#### [WHAT TO PRODUCE]
For the entries below, say how many lines hold the word "Ftop", with the number as the only reply.

#### [STUDY MATERIAL]
________

Lemma draw_failed_on_page (failed : list string) :
  forall y, between skipped_low page_top y ->
            Forall on_page (fst (draw_failed (snd letter) y failed)) /\
            (failed <> [] ->
             between page_break page_top (snd (draw_failed (snd letter) y failed))).
Proof.
  destruct page_facts as (Ft & Fb & Fs & H1 & H2 & H3).
  induction failed as [| entry rest IH]; intros y Hb; [split; [constructor | congruence] |].
  cbn [draw_failed].
  destruct (next_line_between y (PrimFloat.mul 0.15 inch) skipped_low "Courier" 8 Fs
              ltac:(split; reflexivity) eq_refl eq_refl ltac:(now vm_compute) Hb) as [Hn Hy1].
  destruct (next_line (snd letter) y (PrimFloat.mul 0.15 inch) "Courier" 8) as [brk y1].
  cbn [fst snd] in Hn, Hy1.
  assert (Hy1' : between skipped_low page_top y1).
  { pose proof (between_finite_pos _ _ _ Fb Ft Hy1) as Fy.
    apply (between_weaken page_break page_top); try assumption;
      try (now apply finite_pos_nonneg); try reflexivity. }
  destruct (IH y1 Hy1') as [Hm Hy2].
  assert (Hend : between page_break page_top (snd (draw_failed (snd letter) y1 rest))).
  { destruct rest as [| e2 rest']; [exact Hy1 | apply Hy2; discriminate]. }
  destruct (draw_failed (snd letter) y1 rest) as [more y2]. cbn [fst snd] in *.
  split; [| intros _; exact Hend].
  assert (Hp : between (PrimFloat.mul 0.75 inch)
                       (PrimFloat.sub (snd letter) (PrimFloat.mul 1 inch)) y)
    by (apply (on_page_between skipped_low); assumption).
  apply Forall_cons; [solve_on_page | apply Forall_app; split; assumption].
Qed.

Lemma draw_skipped_on_page (failed : list string) (y : float) :
  between page_break page_top y ->
  Forall on_page (fst (draw_skipped (snd letter) y failed)) /\
  between page_break page_top (snd (draw_skipped (snd letter) y failed)).
Proof.
  intros Hb. destruct page_facts as (Ft & Fb & Fs & H1 & H2 & H3).
  assert (Fm : finite_pos (PrimFloat.mul 0.75 inch)) by (split; reflexivity).
  destruct failed as [| entry rest]; [split; [constructor | exact Hb] |].
  unfold draw_skipped. cbv zeta.
  destruct (between_sub page_break page_top (PrimFloat.mul 0.3 inch) y Fb Ft
              ltac:(split; reflexivity) eq_refl Hb) as [Hy1 R1].
  set (y1 := PrimFloat.sub y (PrimFloat.mul 0.3 inch)) in *.
  assert (F1 : finite_pos (PrimFloat.sub page_break (PrimFloat.mul 0.3 inch)))
    by (split; reflexivity).
  assert (F2 : finite_pos (PrimFloat.sub page_top (PrimFloat.mul 0.3 inch)))
    by (split; reflexivity).
  destruct (between_sub _ _ (PrimFloat.mul 0.3 inch) y1 F1 F2
              ltac:(split; reflexivity) eq_refl Hy1) as [Hy2 R2].
  set (y2 := PrimFloat.sub y1 (PrimFloat.mul 0.3 inch)) in *.
  assert (Hy2' : between skipped_low page_top y2).
  { destruct Hy2 as [L U]. split; [exact L |].
    assert (F5 : finite_pos (PrimFloat.sub (PrimFloat.sub page_top (PrimFloat.mul 0.3 inch))
                                           (PrimFloat.mul 0.3 inch)))
      by (split; reflexivity).
    rewrite leb_spec in *.
    apply (SFleb_trans _ _ _ (nonneg_rounded _ R2) (finite_pos_nonneg _ F5)
             (finite_pos_nonneg _ Ft) U). now vm_compute. }
  destruct (draw_failed_on_page (entry :: rest) y2 Hy2') as [Hf Hend].
  specialize (Hend ltac:(discriminate)).
  destruct (draw_failed (snd letter) y2 (entry :: rest)) as [entries y3].
  cbn [fst snd] in *. split; [| exact Hend].
  assert (Hp : between (PrimFloat.mul 0.75 inch)
                       (PrimFloat.sub (snd letter) (PrimFloat.mul 1 inch)) y1).
  { pose proof (between_finite_pos _ _ _ F1 F2 Hy1) as Fy.
    apply (between_weaken _ _ _ _ _ (finite_pos_nonneg _ Fm) (finite_pos_nonneg _ F1)
             (finite_pos_nonneg _ Fy) (finite_pos_nonneg _ F2) (finite_pos_nonneg _ Ft)
             eq_refl eq_refl Hy1). }
  apply Forall_app. split; [all_on_page | exact Hf].
Qed.

Lemma draw_total_on_page (y total : float) :
  between page_break page_top y ->
  Forall on_page (draw_total (fst letter) (snd letter) y total).
Proof.
  intros Hb. destruct page_facts as (Ft & Fb & Fs & H1 & H2 & H3).
  assert (Fm : finite_pos (PrimFloat.mul 0.75 inch)) by (split; reflexivity).
  destruct (between_sub page_break page_top (PrimFloat.mul 0.5 inch) y Fb Ft
              ltac:(split; reflexivity) eq_refl Hb) as [Hy0 R0].
  unfold draw_total. cbv zeta.
  set (y0 := PrimFloat.sub y (PrimFloat.mul 0.5 inch)) in *.
  set (top := PrimFloat.sub page_top (PrimFloat.mul 0.5 inch)) in *.
  assert (Ftop : finite_pos top) by (split; reflexivity).
  assert (Hy1 : exists brk y1,
             (if PrimFloat.ltb y0 (PrimFloat.mul 1.5 inch)
              then ([ShowPage], PrimFloat.sub (snd letter) (PrimFloat.mul 1.5 inch))
              else ([], y0)) = (brk, y1) /\
             Forall on_page brk /\ between page_break top y1).
  { destruct (PrimFloat.ltb y0 (PrimFloat.mul 1.5 inch)) eqn:E.
    - eexists _, _. split; [reflexivity |]. split.
      + all_on_page.
      + split; reflexivity.
    - eexists _, _. split; [reflexivity |]. split; [constructor |].
      split; [| exact (proj2 Hy0)].
      apply not_ltb_leb; [now apply nonneg_rounded | now vm_compute | exact E]. }
  destruct Hy1 as (brk & y1 & -> & Hbrk & Hy1).
  destruct (between_sub page_break top (PrimFloat.mul 0.3 inch) y1 Fb Ftop
              ltac:(split; reflexivity) eq_refl Hy1) as [Hy2 R2].
  set (y2 := PrimFloat.sub y1 (PrimFloat.mul 0.3 inch)) in *.
  assert (F1 : finite_pos (PrimFloat.sub page_break (PrimFloat.mul 0.3 inch)))
    by (split; reflexivity).
  assert (F2 : finite_pos (PrimFloat.sub top (PrimFloat.mul 0.3 inch)))
    by (split; reflexivity).
  destruct (between_sub _ _ (PrimFloat.mul 0.05 inch) y2 F1 F2
              ltac:(split; reflexivity) eq_refl Hy2) as [Hy3 R3].
  set (y3 := PrimFloat.sub y2 (PrimFloat.mul 0.05 inch)) in *.
  assert (F3 : finite_pos (PrimFloat.sub (PrimFloat.sub page_break (PrimFloat.mul 0.3 inch))
                                         (PrimFloat.mul 0.05 inch)))
    by (split; reflexivity).
  assert (F4 : finite_pos (PrimFloat.sub (PrimFloat.sub top (PrimFloat.mul 0.3 inch))
                                         (PrimFloat.mul 0.05 inch)))
    by (split; reflexivity).
  assert (P1 : between (PrimFloat.mul 0.75 inch)
                       (PrimFloat.sub (snd letter) (PrimFloat.mul 1 inch)) y1).
  { pose proof (between_finite_pos _ _ _ Fb Ftop Hy1) as Fy.
    apply (between_weaken _ _ _ _ _ (finite_pos_nonneg _ Fm) (finite_pos_nonneg _ Fb)
             (finite_pos_nonneg _ Fy) (finite_pos_nonneg _ Ftop) (finite_pos_nonneg _ Ft)
             eq_refl eq_refl Hy1). }
  assert (P2 : between (PrimFloat.mul 0.75 inch)
                       (PrimFloat.sub (snd letter) (PrimFloat.mul 1 inch)) y2).
  { pose proof (between_finite_pos _ _ _ F1 F2 Hy2) as Fy.
    apply (between_weaken _ _ _ _ _ (finite_pos_nonneg _ Fm) (finite_pos_nonneg _ F1)
             (finite_pos_nonneg _ Fy) (finite_pos_nonneg _ F2) (finite_pos_nonneg _ Ft)
             eq_refl eq_refl Hy2). }
  assert (P3 : between (PrimFloat.mul 0.75 inch)
                       (PrimFloat.sub (snd letter) (PrimFloat.mul 1 inch)) y3).
  { pose proof (between_finite_pos _ _ _ F3 F4 Hy3) as Fy.
    apply (between_weaken _ _ _ _ _ (finite_pos_nonneg _ Fm) (finite_pos_nonneg _ F3)
             (finite_pos_nonneg _ Fy) (finite_pos_nonneg _ F4) (finite_pos_nonneg _ Ft)
             eq_refl eq_refl Hy3). }
  apply Forall_app. split; [exact Hbrk |]. all_on_page.
Qed.

Lemma draw_header_on_page (filename today : string) (logo_ok : bool) :
  Forall on_page (fst (draw_header filename (fst letter) (snd letter) today logo_ok)) /\
  between page_break page_top
          (snd (draw_header filename (fst letter) (snd letter) today logo_ok)).
Proof.
  split; [| split; reflexivity].
  unfold draw_header. cbv zeta. cbn [fst].
  apply Forall_app. split; [| apply Forall_app; split].
  - all_on_page.
  - destruct logo_ok; all_on_page.
  - all_on_page.
Qed.

(** X19: nothing is drawn off the page: whatever the number of scored
    results and skipped rows, every text and every rule of the report is
    drawn at a height between 0.75 inch from the bottom of the letter page
    and 1 inch from its top. *)
Theorem generate_pdf_report_on_page (filename : string) (results : list Scored)
        (total : float) (failed : list string) (today : string) (logo_ok : bool) :
  Forall on_page (generate_pdf_report filename results total failed today logo_ok).
Proof.
  unfold generate_pdf_report.
  change letter with (fst letter, snd letter). cbv iota. cbn [fst snd].
  destruct (draw_header_on_page filename today logo_ok) as [Hh Hy0].
  destruct (draw_header filename (fst letter) (snd letter) today logo_ok) as [header y0].
  cbn [fst snd] in Hh, Hy0.
  destruct (draw_results_on_page results y0 Hy0) as [Hr Hy1].
  destruct (draw_results (snd letter) y0 results) as [table y1]. cbn [fst snd] in Hr, Hy1.
  destruct (draw_skipped_on_page failed y1 Hy1) as [Hs Hy2].
  destruct (draw_skipped (snd letter) y1 failed) as [skipped y2]. cbn [fst snd] in Hs, Hy2.
  repeat (apply Forall_app; split; try assumption).
  now apply draw_total_on_page.
Qed.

________

#### [TASK RESULT]
4